There are many online resources that I use when I begin to develop my content. Here are my favorites: bible.org, monergism.com, preceptaustin.org, disciplemakingintl.org, and desiringgod.org. By the time I exhaust the sites, I typically have more than enough raw content to build my sermon.
- Organize My Content. When it comes to my sermon beginning to take shape, I use a mind-mapping application called MindJet to clearly organize my thoughts into an outline. It’s an easy way to see all my thoughts on one page rather than scrolling through a long word document.
In seminary, I was taught to have 3 or 4 points when outlining my sermon. And, it was best if they were alliterated or were an acrostic. Very rarely do I outline that way anymore. I typically now only use one main point.
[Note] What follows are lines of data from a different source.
(** The link from the step above to the subtree is changed. *)
Lemma relink st k u v : krep (nodes st) k u -> root st = kroot k u -> ok_addr u ->
  NoDup (u :: kpre k ++ kpost k) -> Forall ok_addr (kpre k ++ kpost k) ->
  exists st', krep (nodes st') k v /\ root st' = kroot k v /\ same_out (kpre k ++ kpost k) st st' /\
    (if kaddr k =? 0 then Ok (set_root st v) else
     n ← node st (kaddr k); if u =? left n then set_left st (kaddr k) v else set_right st (kaddr k) v) = Ok st' /\
    (if kaddr k =? 0 then Ok (set_root st v) else
     n ← node st (kaddr k); if u =? right n then set_right st (kaddr k) v else set_left st (kaddr k) v) = Ok st'.
Proof.
  intros Hk Hroot Hu Hn Ho. destruct k as [|[c p r|c l p] k]; cbn [kaddr faddr kpre kpost kroot krep] in *.
  - exists (set_root st v). by split_and!; auto with charm.
  - destruct Hk as (Hp & Hr & Hk). assert (Hok : ok_addr p) by (eapply sub_ok; [exact Ho|sub]).
    pose proof (so_put st p _ (cell v (addr r) (kaddr k) c) Hp) as Hs. exists (put_node st p (cell v (addr r) (kaddr k) c)).
    rewrite ok_ne0, (node_at st p _ Hok Hp), !bind_Ok by done. cbn [left right cell]. rewrite Z.eqb_refl.
    rewrite addr_ne by (done || (eapply nd_notin; [exact Hn|sub])). rewrite (set_left_at st p _ v Hok Hp). split_and!; try done.
    + by cbn; rewrite lookup_insert_eq.
    + eapply rep_same; [exact Hs| |done]. eapply nd_disj; [exact Hn|sub].
    + eapply krep_same; [exact Hs| |done]. eapply nd_disj; [exact Hn|sub].
    + eapply so_sub; [|exact Hs]. sub.
  - destruct Hk as (Hp & Hr & Hk). assert (Hok : ok_addr p) by (eapply sub_ok; [exact Ho|sub]).
    pose proof (so_put st p _ (cell (addr l) v (kaddr k) c) Hp) as Hs. exists (put_node st p (cell (addr l) v (kaddr k) c)).
    rewrite ok_ne0, (node_at st p _ Hok Hp), !bind_Ok by done. cbn [left right cell]. rewrite Z.eqb_refl.
    rewrite addr_ne by (done || (eapply nd_notin; [exact Hn|sub])). rewrite (set_right_at st p _ v Hok Hp). split_and!; try done.
    + by cbn; rewrite lookup_insert_eq.
    + eapply rep_same; [exact Hs| |done]. eapply nd_disj; [exact Hn|sub].
    + eapply krep_same; [exact Hs| |done]. eapply nd_disj; [exact Hn|sub].
    + eapply so_sub; [|exact Hs]. sub.
Qed.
I outline based on ideas from Andy Stanley’s book, Communicating For A Change. I once heard Rick Warren say, spend as much time on your closing as you do on the rest of your sermon. So, I’ve taken that to heart along with advice I got from Dr. James Merritt, pastor of Cross Pointe Church in suburban Atlanta. He said, take the time to answer the question, “So what will I do with what I’ve learned today?” So I spend a lot of time honing my practical application, which typically makes up 30% of my sermons.
- Transcript. Once my outline is complete, I take my outline and write something that is somewhere between a more detailed outline and a full transcript. I typically use Google Docs for this.
- Teaching Notes. Rarely do I look at my notes during a sermon. However, I haven’t gotten brave enough yet to go on stage without something. So what is it? Well, I typically take my transcript and pull out a few memorable key words that, if I were to glance at them, I’d remember an entire block of content. I also create this document in Google Docs. I drop it into my DropBox account to be easily accessible by my iPad, which I take on stage with me.
This entire process takes anywhere from 12-16 hours, sometimes even more. If you have ideas or comments, I’d love to hear from you. How do you prepare?